**INSTRUCTIONS FOR THE TASK**
Output, exactly and alone, the lines from the one containing "Section DeepReport." through the last line of the material below, both ends included.
____ DATA EXTRACT
(** X18. The score of a run is 100 less the sum of the penalties, or 0
    when the penalties exceed 100: with the counters that the loops
    produce no statement adds to the score, so the upper bound of the
    final clamp never acts. *)
Theorem score_closed_form (bp : Blueprint) (chunks : list ChunkFile) :
  score bp chunks
  = Z.max 0 (100 - penalties (bp_auth bp) (count_chunks chunks))
  /\ 0 <= penalties (bp_auth bp) (count_chunks chunks).
Proof.
  pose proof (count_chunks_reachable chunks) as Hr. split.
  - apply score_of_penalties, Hr.
  - destruct Hr as (H1 & H2 & H3 & H4 & H5).
    pose proof (auth_penalty_range (bp_auth bp)). unfold penalties. lia.
Qed.

(** X19. A blueprint without an [auth] object never gets the verdict
    HIGH: its score is at most 80, whatever the chunk files hold. *)
Theorem no_auth_never_high (bp : Blueprint) (chunks : list ChunkFile) :
  auth_present (bp_auth bp) = false ->
  score bp chunks <= 80 /\ verdict (score bp chunks) <> HIGH.
Proof.
  intros Hauth.
  assert (Hs : score bp chunks <= 80).
  { unfold score. rewrite score_of_penalties by apply count_chunks_reachable.
    destruct (count_chunks_reachable chunks) as (H1 & H2 & H3 & H4 & H5).
    unfold penalties, auth_penalty. rewrite Hauth. cbn [negb]. lia. }
  split; [exact Hs|]. unfold verdict.
  destruct (Z.geb_spec (score bp chunks) 85); [lia|].
  destruct (_ >=? 70); [discriminate|].
  destruct (_ >=? 55); discriminate.
Qed.

Lemma no_auth_never_high_witness :
  score Examples.no_auth_blueprint [Examples.plain_chunk] <= 80
  /\ verdict (score Examples.no_auth_blueprint [Examples.plain_chunk])
     <> HIGH.
Proof.
  exact (no_auth_never_high Examples.no_auth_blueprint
           [Examples.plain_chunk] eq_refl).
Defined.

End ScoreCounters.

(* ===================================================================== *)
(** * Further properties of scripts/deep_validate.py *)
(* ===================================================================== *)

Section DeepReport.

Import DeepValidate.
Local Open Scope Z_scope.

Lemma difference_empty (a b : gset string) : a ∖ b = ∅ <-> a ⊆ b.
Proof.
  split.
  - intros H x Hx. destruct (decide (x ∈ b)) as [Hb|Hb]; [exact Hb|].
    assert (Hd : x ∈ a ∖ b) by (apply elem_of_difference; auto).
    rewrite H in Hd. apply not_elem_of_empty in Hd. destruct Hd.
  - intros H. apply set_eq. intros x. rewrite elem_of_difference. split.
    + intros [Ha Hb]. destruct Hb. apply H, Ha.
    + intros Hx. apply not_elem_of_empty in Hx. destruct Hx.
Qed.

Lemma size_zero (a : gset string) : size a = 0%nat <-> a = ∅.
Proof.
  split; [intros H; apply leibniz_equiv, size_empty_inv, H|].
  intros ->. apply size_empty.
Qed.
________
**OUTPUT OF THE EXERCISE**
Section DeepReport.

Import DeepValidate.
Local Open Scope Z_scope.

Lemma difference_empty (a b : gset string) : a ∖ b = ∅ <-> a ⊆ b.
Proof.
  split.
  - intros H x Hx. destruct (decide (x ∈ b)) as [Hb|Hb]; [exact Hb|].
    assert (Hd : x ∈ a ∖ b) by (apply elem_of_difference; auto).
    rewrite H in Hd. apply not_elem_of_empty in Hd. destruct Hd.
  - intros H. apply set_eq. intros x. rewrite elem_of_difference. split.
    + intros [Ha Hb]. destruct Hb. apply H, Ha.
    + intros Hx. apply not_elem_of_empty in Hx. destruct Hx.
Qed.

Lemma size_zero (a : gset string) : size a = 0%nat <-> a = ∅.
Proof.
  split; [intros H; apply leibniz_equiv, size_empty_inv, H|].
  intros ->. apply size_empty.
Qed.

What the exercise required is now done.